Entre otros servicios virtuales, se gravarán los servicios virtuales de citas,
tan populares en estos últimos años.
Además, acelera la
devolución del crédito fiscal, aunque fijando determinadas reglas para evitar
irregularidades. Al respecto, excluye a los sujetos quebrados, denunciados por
la DGI o la AFIP por evasión,
En lo referido a la
modificación de impuestos internos, en el artículo 96 se explica que se les
aplicará a los "los tabacos; bebidas alcohólicas; cervezas; bebidas
analcohólicas, jarabes, extractos y concentrados; seguros; servicios de
telefonía celular y satelital; champañas; objetos suntuarios; y vehículos
automóviles y motores, embarcaciones de recreo o deportes y aeronaves, que se
aplicarán conforme a las disposiciones de esta ley.".
En los cigarrillos,
la alícuota será del 70 por ciento; whisky y coñac, entre otras, 29%; las
bebidas gaseosas con azúcar el 17% (se excluye a los vinos, cervezas y sidra);
los energizantes con el 10%; los jugos del 6 al 11 por ciento, pero luego fija
una tasa decreciente; y para la telefonía celular pasan del 4 al 5 por ciento.
El impuesto adicional al cigarrillo pasa a tener una alícuota del 7 en vez del
21 por ciento.
En el caso del
impuesto a los combustibles, se fijan una serie de una modificaciones a partir
de la liberalización del precio decidida el mes pasado, para que actúe como
"buffer" y evite un salto desmedido en el valor para el consumidor.

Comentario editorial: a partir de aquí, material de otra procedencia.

Lemma ordinals_rebuilt from to c :
  patched_ordinals (computeCaseTypeVersionDiff marshal range from to)
    (sd_order <$> stage_map from) !! c = (sd_order <$> stage_map to) !! c.
Proof.
  assert (Hk : ∀ ct c (x : stage_def), stage_map ct !! c = Some x → sd_code x = c).
  { intros ct c' x. apply by_code_key. }
  assert (H : option_Forall2 (=) (patched_ordinals (computeCaseTypeVersionDiff marshal range from to)
    (sd_order <$> stage_map from) !! c) ((sd_order <$> stage_map to) !! c)).
  { apply patch_reaches; [done|..].
    - intros v Hin. rewrite lookup_fmap. apply elem_of_app in Hin as [Hin|Hin];
        apply elem_of_map in Hin as (x & [= <- <-] & Hin).
      + apply elem_of_lacking_sorted in Hin as [-> _]; [done|apply Hk].
      + apply elem_of_shared_sorted in Hin as (c' & s & s' & -> & _ & H & _). cbn. by rewrite H.
    - intros Hin. apply elem_of_map in Hin as (x & <- & Hin). rewrite lookup_fmap.
      apply elem_of_lacking_sorted in Hin as [_ ->]; [done|apply Hk].
    - rewrite !lookup_fmap. setoid_rewrite elem_of_app. rewrite elem_of_map.
      setoid_rewrite elem_of_map.
      destruct (stage_map from !! c) as [s|] eqn:E1, (stage_map to !! c) as [s'|] eqn:E2; cbn.
      + destruct (Z.eqb_spec (sd_order s) (sd_order s')) as [E|E].
        * right; right. rewrite E. by constructor.
        * right; left. exists (sd_order s'). right.
          exists {| sr_stage := c; sr_from := sd_order s; sr_to := sd_order s' |}.
          split; [done|]. apply elem_of_shared_sorted. exists c, s, s'. split_and!; try done. cbn.
          by apply negb_true_iff, Z.eqb_neq.
      + left. exists s. split; [by apply (Hk from)|]. apply elem_of_lacking_sorted; [apply Hk|].
        by rewrite (Hk _ _ _ E1).
      + right; left. exists (sd_order s'). left. exists s'. split; [by rewrite (Hk _ _ _ E2)|].
        apply elem_of_lacking_sorted; [apply Hk|]. by rewrite (Hk _ _ _ E2).
      + right; right. constructor. }
  by apply option_same.
Qed.
Lemma sql_count_zero {R} p (rows : list R) :
  sql_count p rows = 0 ↔ ∀ r, r ∈ rows → p r = false.
Proof.
  unfold sql_count. split.
  - intros H r Hr. destruct (List.filter p rows) as [|x l] eqn:E; [|cbn in H; lia].
    destruct (p r) eqn:Ep; [|done]. exfalso.
    assert (In r (List.filter p rows)) as Hin by (apply filter_In; by rewrite <- list_elem_of_In).
    by rewrite E in Hin.
  - intros H. replace (List.filter p rows) with (@nil R); [done|].
    induction rows as [|x rows IH]; [done|]. cbn. rewrite (H x) by (by left).
    apply IH. intros r Hr. apply H. by right.
Qed.

Lemma sql_count_existsb {R} p (rows : list R) : (sql_count p rows =? 0) = negb (existsb p rows).
Proof.
  destruct (existsb p rows) eqn:E; cbn.
  - apply existsb_exists in E as (r & Hr%list_elem_of_In & Hp).
    pose proof (sql_count_pos p rows r Hr Hp). lia.
  - apply Z.eqb_eq, sql_count_zero. intros r Hr%list_elem_of_In.
    destruct (p r) eqn:Ep; [|done]. rewrite <- E. symmetry. apply existsb_exists. by exists r.
Qed.

(** Rows that differ in a key are different rows. *)
Lemma key_unique {R K} (key : R → K) (rows : list R) x y :
  NoDup (map key rows) → x ∈ rows → y ∈ rows → key x = key y → x = y.
Proof.
  induction rows as [|r rows IH]; intros Hn Hx Hy E; [by apply elem_of_nil in Hx|].
  cbn in Hn. apply NoDup_cons in Hn as [Hr Hn].
  apply elem_of_cons in Hx as [->|Hx]; apply elem_of_cons in Hy as [->|Hy]; auto.
  - destruct Hr. apply list_elem_of_fmap. by exists y.
  - destruct Hr. apply list_elem_of_fmap. by exists x.
Qed.
(** A row of [workbaskets], and of [worker_availability] with its worker: the time the
    worker is out of office. *)
Record workbasket_row := {
  wb_id : string; wb_type : string; wb_strategy : string; wb_cursor : option string;
}.
#[export] Instance workbasket_row_eta : Eta workbasket_row := λ x,
  {| wb_id := wb_id x; wb_type := wb_type x; wb_strategy := wb_strategy x;
     wb_cursor := wb_cursor x |}.
(** Rows of [workers], [workbasket_members] and [worker_skills]. *)
Record worker_row := { wk_id : string; wk_max_concurrent_tasks : Z; wk_status : string }.
Record member_row := { bm_workbasket_id : string; bm_worker_id : string }.
Record skill_row := { sk_worker_id : string; sk_code : string; sk_proficiency : string }.
(** Rows of [team_members], [roles] and [user_roles]. *)
Record team_member_row := {
  mb_team_id : string; mb_user_id : string; mb_tenant_id : string; mb_role : string;
  mb_added_by : string;
}.
#[export] Instance team_member_row_eta : Eta team_member_row := λ x,
  {| mb_team_id := mb_team_id x; mb_user_id := mb_user_id x; mb_tenant_id := mb_tenant_id x;
     mb_role := mb_role x; mb_added_by := mb_added_by x |}.
Record role_row := {
  ro_id : string; ro_tenant_id : string; ro_code : string; ro_is_system : bool;
  ro_permissions : list string;
}.
#[export] Instance role_row_eta : Eta role_row := λ x,
  {| ro_id := ro_id x; ro_tenant_id := ro_tenant_id x; ro_code := ro_code x;
     ro_is_system := ro_is_system x; ro_permissions := ro_permissions x |}.
Record user_role_row := {
  ur_user_id : string; ur_role_id : string; ur_tenant_id : string; ur_assigned_by : string;
}.
Record absence_row := { wa_worker_id : string; wa_from : Z; wa_until : Z }.
(* ===== verification/TenantScope.v ===== *)
(** * Statements scoped to a tenant (internal/multitenancy/service.go)

    [AssertTenantScope] adds a tenant condition to the text of an SQL statement.  Here
    it is with the order of clauses that PostgreSQL asks of a statement; the texts it
    is applied to stand with the operations that use them. *)

From Stdlib Require Import Ascii String ZArith Lia.
From stdpp Require Import base list strings.
From S2P Require Import Prelude ApprovalExpr SqlTx Schema Outbox.

Open Scope Z_scope.
Open Scope go_scope.

(** ** Strings *)

(** [strings.Index]; [None] is -1. *)
Fixpoint Index (s sub : string) : option nat :=
  if HasPrefix s sub then Some 0%nat
  else match s with
       | EmptyString => None
       | String _ r => S <$> Index r sub
       end.

(** [strings.TrimRight] with a set of characters. *)
Fixpoint TrimRight (p : ascii → bool) (s : string) : string :=
  match s with
  | EmptyString => EmptyString
  | String c r =>
      match TrimRight p r with
      | EmptyString => if p c then EmptyString else String c EmptyString
      | r' => String c r'
      end
  end.

Definition HasSuffix (s suffix : string) : bool :=
  (String.length suffix <=? String.length s)%nat &&
  (String.substring (String.length s - String.length suffix) (String.length suffix) s =?s suffix).
Definition TrimSuffix (s suffix : string) : string :=
  if HasSuffix s suffix
  then String.substring 0 (String.length s - String.length suffix) s else s.

(** ** The scoped statement *)

Definition hasTenantPredicate (query : string) : bool :=
  let upper := ToUpper query in
  Contains upper "TENANT_ID =" || Contains upper "TENANT_ID=".

(** [TENANT_SCOPE_ENFORCEMENT] *)
Definition shouldPanicOnMissingTenantScope (enforcement : string) : bool :=
  ToLower (TrimSpace enforcement) =?s "panic".

Definition tail_keywords : list string :=
  [" FOR UPDATE"; " RETURNING"; " ORDER BY"; " LIMIT"; " GROUP BY"].

(** Where the earliest of the keywords starts. *)
Definition insert_index (upper : string) : nat :=
  fold_left (λ i kw, match Index upper kw with
                     | Some j => if (j <? i)%nat then j else i
                     | None => i
                     end) tail_keywords (String.length upper).

Definition cut_set (c : ascii) : bool :=
  let n := byte_of c in ((n =? 32) || (n =? 10) || (n =? 9) || (n =? 13))%N.

(** The statement with its condition on the tenant as parameter number [n]. *)
Definition with_tenant_condition (scopedQuery : string) (n : nat) : string :=
  let hasSemicolon := HasSuffix scopedQuery ";" in
  let scopedQuery := TrimSuffix scopedQuery ";" in
  let i := insert_index (ToUpper scopedQuery) in
  let head := TrimRight cut_set (String.substring 0 i scopedQuery) in
  let tail := String.substring i (String.length scopedQuery - i) scopedQuery in
  let placeholder := "$" +:+ Itoa (Z.of_nat n) in
  let head :=
    head +:+ (if Contains (ToUpper head) " WHERE " then " AND " else " WHERE ") +:+
    "tenant_id = " +:+ placeholder in
  head +:+ tail +:+ (if hasSemicolon then ";" else "").

Definition AssertTenantScope (enforcement : string) (ctx : go_context) (query : string)
    (args : list value) : result (string * list value) :=
  match TenantFromContext ctx with
  | None =>
      if shouldPanicOnMissingTenantScope enforcement
      then Err (ErrMsg "tenant scope missing from context")
      else Err (ErrMsg "AssertTenantScope: tenant not found")
  | Some tenantID =>
      let scopedQuery := TrimSpace query in
      if scopedQuery =?s "" then Err (ErrMsg "AssertTenantScope: query is empty")
      else if hasTenantPredicate scopedQuery then Ok (scopedQuery, args)
      else Ok (with_tenant_condition scopedQuery (S (length args)), args ++ [VString tenantID])
  end.

(** ** The order of clauses *)

(** The words of a statement outside parentheses and quotes, in upper case. *)
Record lexer := { lx_word : string; lx_depth : nat; lx_quoted : bool; lx_words : list string }.
Definition end_word (l : lexer) : lexer :=
  {| lx_word := ""; lx_depth := lx_depth l; lx_quoted := lx_quoted l;
     lx_words := if (lx_word l =?s "") || negb (lx_depth l =? 0)%nat then lx_words l
                 else lx_words l ++ [lx_word l] |}.
Definition lex_char (l : lexer) (c : ascii) : lexer :=
  if lx_quoted l then
    {| lx_word := lx_word l; lx_depth := lx_depth l;
       lx_quoted := negb (Ascii.eqb c "'"); lx_words := lx_words l |}
  else if Ascii.eqb c "'" then
    {| lx_word := lx_word l; lx_depth := lx_depth l; lx_quoted := true; lx_words := lx_words l |}
  else if Ascii.eqb c "(" then
    let l := end_word l in
    {| lx_word := ""; lx_depth := S (lx_depth l); lx_quoted := false; lx_words := lx_words l |}
  else if Ascii.eqb c ")" then
    let l := end_word l in
    {| lx_word := ""; lx_depth := pred (lx_depth l); lx_quoted := false; lx_words := lx_words l |}
  else if is_space c || Ascii.eqb c "," then end_word l
  else {| lx_word := lx_word l +:+ String (upper_char c) ""; lx_depth := lx_depth l;
          lx_quoted := false; lx_words := lx_words l |}.
Definition sql_words (s : string) : list string :=
  lx_words (end_word (fold_left lex_char (string_chars s)
    {| lx_word := ""; lx_depth := 0; lx_quoted := false; lx_words := [] |})).

(** PostgreSQL takes a WHERE clause at most once, and not after one of the clauses that
    follow it in its grammar. *)
Fixpoint where_in_order (allowed : bool) (words : list string) : bool :=
  match words with
  | [] => true
  | w :: words =>
      if w =?s "WHERE" then allowed && where_in_order false words
      else if str_mem w ["GROUP"; "ORDER"; "LIMIT"; "FOR"; "RETURNING"]
      then where_in_order false words
      else where_in_order allowed words
  end.
Definition parses (s : string) : bool := where_in_order true (sql_words s).

(** A statement as the server takes it: refused when it does not parse. *)
Definition parsed {X} (text : string) (body : database → result (X * database))
    : Tx database X :=
  stmt (λ db, if parses text then body db else Err ErrSQL).

Lemma balanced_parsed {X} text (body : database → result (X * database)) :
  Balanced (parsed text body).
Proof. apply balanced_stmt. Qed.
#[export] Hint Resolve balanced_parsed : balance.

Lemma commits_parsed {X} busy text (body : database → result (X * database)) db :
  commits busy (parsed text body) db =
    if parses text then match body db with Ok p => Some p | Err _ => None end else None.
Proof. unfold parsed. rewrite commits_stmt. by destruct (parses text). Qed.
Lemma spoiled_scoped ctx text args scoped :
  spoiled text (length args) = true →
  scoped_text enforcement ctx text args = Ok scoped → parses scoped = false.
Proof.
  unfold spoiled, scoped_text, AssertTenantScope. intros Hs.
  apply andb_prop in Hs as [Hs Hp]. apply andb_prop in Hs as [Hs He].
  apply andb_prop in Hs as [_ Ht]. apply negb_true_iff in Ht, He, Hp.
  destruct (TenantFromContext ctx); [|by destruct (shouldPanicOnMissingTenantScope _)].
  rewrite He, Ht. cbn [fmap result_fmap fst]. by intros [= <-].
Qed.

Lemma spoiled_poll {X A} drv ctx text args (body : database → result (X * database))
    (k : X → Tx database (list A)) db :
  spoiled text (length args) = true →
  ∃ e, nothing_to_do (within_tx drv (scoped ← tx_of (scoped_text enforcement ctx text args);
                                     x ← parsed scoped body; k x) db) = (Err e, db).
Proof.
  intros Hs. unfold within_tx. destruct (round_trip_fails drv 0); [by exists ErrSQL|].
  destruct (scoped_text enforcement ctx text args) as [scoped|e] eqn:E.
  - apply spoiled_scoped in E; [|done]. exists ErrSQL.
    cbn -[parses]. unfold round_trip. cbn -[parses].
    rewrite andb_false_r. destruct (round_trip_fails drv 1); [done|]. by rewrite E.
  - exists e. unfold scoped_text, AssertTenantScope in E.
    assert (e ≠ ReturnWithoutCommit) as Hne; [|by destruct e].
    intros ->. destruct (TenantFromContext ctx);
      [|by destruct (shouldPanicOnMissingTenantScope _)].
    destruct (_ =?s ""); [done|]. by destruct (hasTenantPredicate _).
Qed.

Lemma spoiled_pooled {X A} drv ctx text args (body : database → result (X * database))
    (k : X → Tx database A) db :
  spoiled text (length args) = true →
  ∃ e, on_pool drv (scoped ← tx_of (scoped_text enforcement ctx text args);
                    x ← parsed scoped body; k x) db = (Err e, db).
Proof.
  intros Hs. unfold on_pool. rewrite pooled_bind. cbn [tx_of pooled].
  destruct (scoped_text _ _ _ _) as [scoped|e] eqn:E; [|by exists e].
  apply spoiled_scoped in E; [|done]. rewrite pooled_bind. unfold parsed, stmt. cbn [pooled].
  destruct (round_trip_fails drv 0); [by eexists|]. rewrite E. by eexists.
Qed.

Lemma PollEvents_refused drv ctx service batchSize db :
  ∃ e, PollEvents enforcement drv ctx service batchSize db = (Err e, db).
Proof. by apply spoiled_poll. Qed.
Lemma AckEvent_refused drv ctx eventID db :
  ∃ e, on_pool drv (AckEvent enforcement ctx eventID) db = (Err e, db).
Proof. by apply spoiled_pooled. Qed.
Lemma NackEvent_refused drv ctx eventID msg db :
  ∃ e, on_pool drv (NackEvent enforcement ctx eventID msg) db = (Err e, db).
Proof. by apply spoiled_pooled. Qed.
End Refused.
(** [SELECT status, COUNT( * ) .. GROUP BY status]: a pair per status present. *)
Fixpoint count_status (s : string) (groups : list (string * Z)) : list (string * Z) :=
  match groups with
  | [] => [(s, 1)]
  | (s', n) :: groups =>
      if s =?s s' then (s', n + 1) :: groups else (s', n) :: count_status s groups
  end.
Definition group_by_status (rows : list request_row) : list (string * Z) :=
  fold_right (λ r, count_status (r_status r)) [] rows.

(** The loop over the groups: a status sets its counter, every group adds to the
    total. *)
Definition add_group (counts : requestCounts) (g : string * Z) : requestCounts :=
  let '(status, n) := g in
  let counts :=
    if status =?s "PENDING" then counts <| rc_Pending := n |>
    else if status =?s "APPROVED" then counts <| rc_Approved := n |>
    else if status =?s "REJECTED" then counts <| rc_Rejected := n |>
    else if status =?s "EXPIRED" then counts <| rc_Expired := n |>
    else counts in
  counts <| rc_Total ::= λ t, t + n |>.
Definition counts_of_groups (groups : list (string * Z)) : requestCounts :=
  fold_left add_group groups zero_counts.

Definition in_gate (gateID : string) (r : request_row) : bool :=
  (r_gate_id r =?s gateID) && negb (r_status r =?s "DELEGATED").
Definition in_tier (gateID : string) (tier : Z) (r : request_row) : bool :=
  in_gate gateID r && match r_tier r with Some t => t =? tier | None => false end.

(** [loadRequestCounts] and [loadTierCounts], on the table. *)
Definition loadRequestCounts (gateID : string) (rows : list request_row) : requestCounts :=
  counts_of_groups (group_by_status (sql_select (in_gate gateID) rows)).
Definition loadTierCounts (gateID : string) (tier : Z) (rows : list request_row)
    : requestCounts :=
  counts_of_groups (group_by_status (sql_select (in_tier gateID tier) rows)).

(** ** Verdicts *)

Inductive verdict := Undecided | Satisfied | Failed.

#[export] Instance verdict_eq_dec : EqDecision verdict.
Proof. solve_decision. Defined.

Definition satisfied_if (b : bool) : verdict := if b then Satisfied else Undecided.
(* ===== verification/ApprovalService.v ===== *)
(** * Approval gates (internal/approval/service.go, evaluator.go, sweep_job.go)

    The life of an approval gate as transactions over the database: its creation,
    the decision and the delegation of a request, the evaluation of the gate and
    of its tiered chain, what a rejection does to the case, and the sweep over
    expired requests. *)

From Stdlib Require Import Ascii String ZArith Lia.
From stdpp Require Import base list strings sets.
From S2P Require Import Prelude Float64 ApprovalExpr SqlTx CaseConfig Schema Outbox ApprovalPolicy.

Open Scope Z_scope.
Open Scope go_scope.

(** ** Rows and payloads *)

(** [json:",omitempty"] on text fields. *)
Definition omitempty (fields : list (string * string)) : list (string * value) :=
  map (λ f, (f.1, VString f.2)) (List.filter (λ f, negb (f.2 =?s "")) fields).

Definition value_of (o : option string) : value :=
  match o with Some s => VString s | None => VNil end.

Definition valueOrEmpty (v : option string) : string := default "" v.
Definition nullIfEmpty (v : string) : option string := if v =?s "" then None else Some v.

Section Service.
Context `{env : Env} `{clock : BusinessClock}.

(** The statements on tasks that approval uses. *)
Definition unblock_task (t : task_row) : task_row :=
let external := t_status t =?s "AWAITING_EXTERNAL" in
t <| t_status ::= λ s, if external then "PENDING" else s |>
  <| t_assigned_service ::= λ v, if external then None else v |>
  <| t_assigned_at ::= λ v, if external then None else v |>
  <| t_last_heartbeat_at ::= λ v, if external then None else v |>
  <| t_version ::= Z.succ |>.

Definition is_open_task (t : task_row) : bool :=
negb (str_mem (t_status t) ["COMPLETED"; "CANCELLED"; "SKIPPED"; "FAILED"]).

Definition cancel_task (reason : string) (t : task_row) : task_row :=
t <| t_status := "CANCELLED" |> <| t_completed_at := Some env_now |>
  <| t_error_reason := Some reason |> <| t_version ::= Z.succ |>.

Definition close_gate_as (status : string) (g : gate_row) : gate_row :=
g <| g_status := status |> <| g_closed_at := Some env_now |> <| g_version ::= Z.succ |>.

Definition update_case (p : case_row → bool) (f : case_row → case_row) : Tx database Z :=
update_in cases case_check p f.
Definition update_tasks (p : task_row → bool) (f : task_row → task_row) : Tx database Z :=
update_in tasks task_check p f.
Definition update_gates (p : gate_row → bool) (f : gate_row → gate_row) : Tx database Z :=
update_in gates gate_check p f.
Definition update_requests (p : request_row → bool) (f : request_row → request_row)
  : Tx database Z := update_in requests request_check p f.
Definition update_chains (p : chain_row → bool) (f : chain_row → chain_row) : Tx database Z :=
update_in chains chain_check p f.

(** [insertApprovalAuditLog]: the request id is a foreign key. *)
Definition insertApprovalAuditLog (in_ : audit_row) : Tx database unit :=
stmt (λ db,
  if existsb (by_id r_id (al_request_id in_)) (requests db)
  then Ok (tt, db <| approval_log ::= λ l, l ++ [in_] |>) else Err ErrSQL).

(** ** Evaluating a gate *)

Definition closeGate (gateID : string) (currentVersion : Z) (status : string) (now : Z)
  : Tx database bool :=
rows ← update_gates
  (λ g, (g_id g =?s gateID) && (g_version g =? currentVersion) &&
        str_mem (g_status g) ["PENDING"; "ACTIVE"])
  (λ g, g <| g_status := status |> <| g_closed_at := Some now |> <| g_version ::= Z.succ |>);
mret (0 <? rows).

Definition decision_text (counts : requestCounts) : string :=
"approved=" +:+ Itoa (rc_Approved counts) +:+ " rejected=" +:+ Itoa (rc_Rejected counts)
+:+ " pending=" +:+ Itoa (rc_Pending counts) +:+ " total=" +:+ Itoa (rc_Total counts).

Definition publishGateEvent (gate : gate_row) (eventType status : string)
  (counts : requestCounts) (reason : string) : Tx database unit :=
approval_PublishEvent (new_event eventType (Some (g_case_id gate)) (Some (g_task_id gate))
  (omitempty [("gate_id", g_id gate); ("case_id", g_case_id gate);
              ("task_id", g_task_id gate); ("policy", g_policy gate);
              ("gate_status", status); ("reason", reason);
              ("decision_text", decision_text counts)])).

Definition EvaluateApprovalPolicy (gateID : string) : Tx database bool :=
gate ← get_in gates (by_id g_id gateID);
if g_status gate =?s "SATISFIED" then mret true
else if str_mem (g_status gate) ["FAILED"; "REJECTED"; "CANCELLED"] then mret false
else
  counts ← query (λ db, Ok (loadRequestCounts gateID (requests db)));
  v ← tx_of (evaluatePolicyCounts (g_policy gate) (g_required gate) counts);
  match v with
  | Failed =>
      updated ← closeGate (g_id gate) (g_version gate) "FAILED" env_clock;
      _ ← when updated
        (publishGateEvent gate "APPROVAL_GATE_FAILED" "FAILED" counts "policy_fail_fast");
      mret false
  | Satisfied =>
      updated ← closeGate (g_id gate) (g_version gate) "SATISFIED" env_clock;
      _ ← when updated
        (_ ← update_tasks (by_id t_id (g_task_id gate)) unblock_task;
         publishGateEvent gate "APPROVAL_GATE_SATISFIED" "SATISFIED" counts
           "policy_satisfied");
      mret true
  | Undecided => mret false
  end.

(** ** Tiered chains *)

Definition case_metadata (c : case_row) : result (list (string * value)) :=
match c_metadata c with
| VMap m => Ok m
| VNil => Ok []
| _ => Err (ErrMsg "parse case metadata")
end.

Definition chain_event (eventType : string) (chain : chain_row) (status : string) (tier : Z)
  (reason : string) : event_row :=
new_event eventType (Some (ch_case_id chain)) None
  (omitempty [("gate_id", ch_gate_id chain); ("case_id", ch_case_id chain)] ++
   [("tier", VInt tier)] ++ omitempty [("gate_status", status); ("reason", reason)]).

(** Leave the tier at index [idx] with [tier_status] for the tier [next]. *)
Definition leave_tier (chain : chain_row) (idx next : Z) (status : string) : Tx database Z :=
update_chains (by_id ch_id (ch_id chain))
  (λ c, c <| ch_tier_status := status |> <| ch_tier_completed_at := Some env_now |>
          <| ch_current_tier := next |>
          <| ch_chain_status :=
               if idx =? zlength (ch_definition chain) - 1 then "COMPLETED"
               else "IN_PROGRESS" |>).

(** An optional condition of a tier: [None] when the tier has none. *)
Definition tier_condition (cond : string) (metadata : list (string * value))
  : result (option bool) :=
if cond =?s "" then Ok None else Some <$> Evaluate env_sprint metadata cond.

Definition judge_tier (chain : chain_row) (tierDef : tier_def) (idx : Z) : Tx database unit :=
counts ← query (λ db, Ok (loadTierCounts (ch_gate_id chain) (tier_no tierDef) (requests db)));
policy ←
  (if tier_policy tierDef =?s "" then
     gate ← get_in gates (by_id g_id (ch_gate_id chain)); mret (g_policy gate)
   else mret (tier_policy tierDef));
v ← tx_of (evaluatePolicyCounts policy 0 counts);
match v with
| Failed =>
    _ ← update_chains (by_id ch_id (ch_id chain))
      (λ c, c <| ch_tier_status := "REJECTED" |>
              <| ch_tier_completed_at := Some env_now |> <| ch_chain_status := "FAILED" |>);
    _ ← update_gates (by_id g_id (ch_gate_id chain)) (close_gate_as "FAILED");
    approval_PublishEvent (chain_event "APPROVAL_GATE_FAILED" chain "FAILED"
      (tier_no tierDef) "approval_chain_tier_failed")
| Satisfied =>
    _ ← leave_tier chain idx (nextTierValue (ch_definition chain) idx) "APPROVED";
    when (idx =? zlength (ch_definition chain) - 1)
      (_ ← update_gates (by_id g_id (ch_gate_id chain)) (close_gate_as "SATISFIED");
       approval_PublishEvent (chain_event "APPROVAL_GATE_SATISFIED" chain "SATISFIED"
         (tier_no tierDef) "approval_chain_completed"))
| Undecided => mret tt
end.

El impuesto pasa a ser específico en lugar de un porcentaje a la venta, que se
va actualizando.
En la página 121
aparecen cambios al monotributo; finalmente se descartó reducir de tres a dos
las actividades formales. El resto, son cambios formales, ya que se descartó
fijar un límite patrimonial.
Finalmente, se
establecen una serie de cambios a los impuestos a la seguridad social,
estableciendo un mínimo no imponible de 12.000 pesos, unificando los regímenes
de excepción y eliminando el tope para los ingresos de más de 82.000 pesos.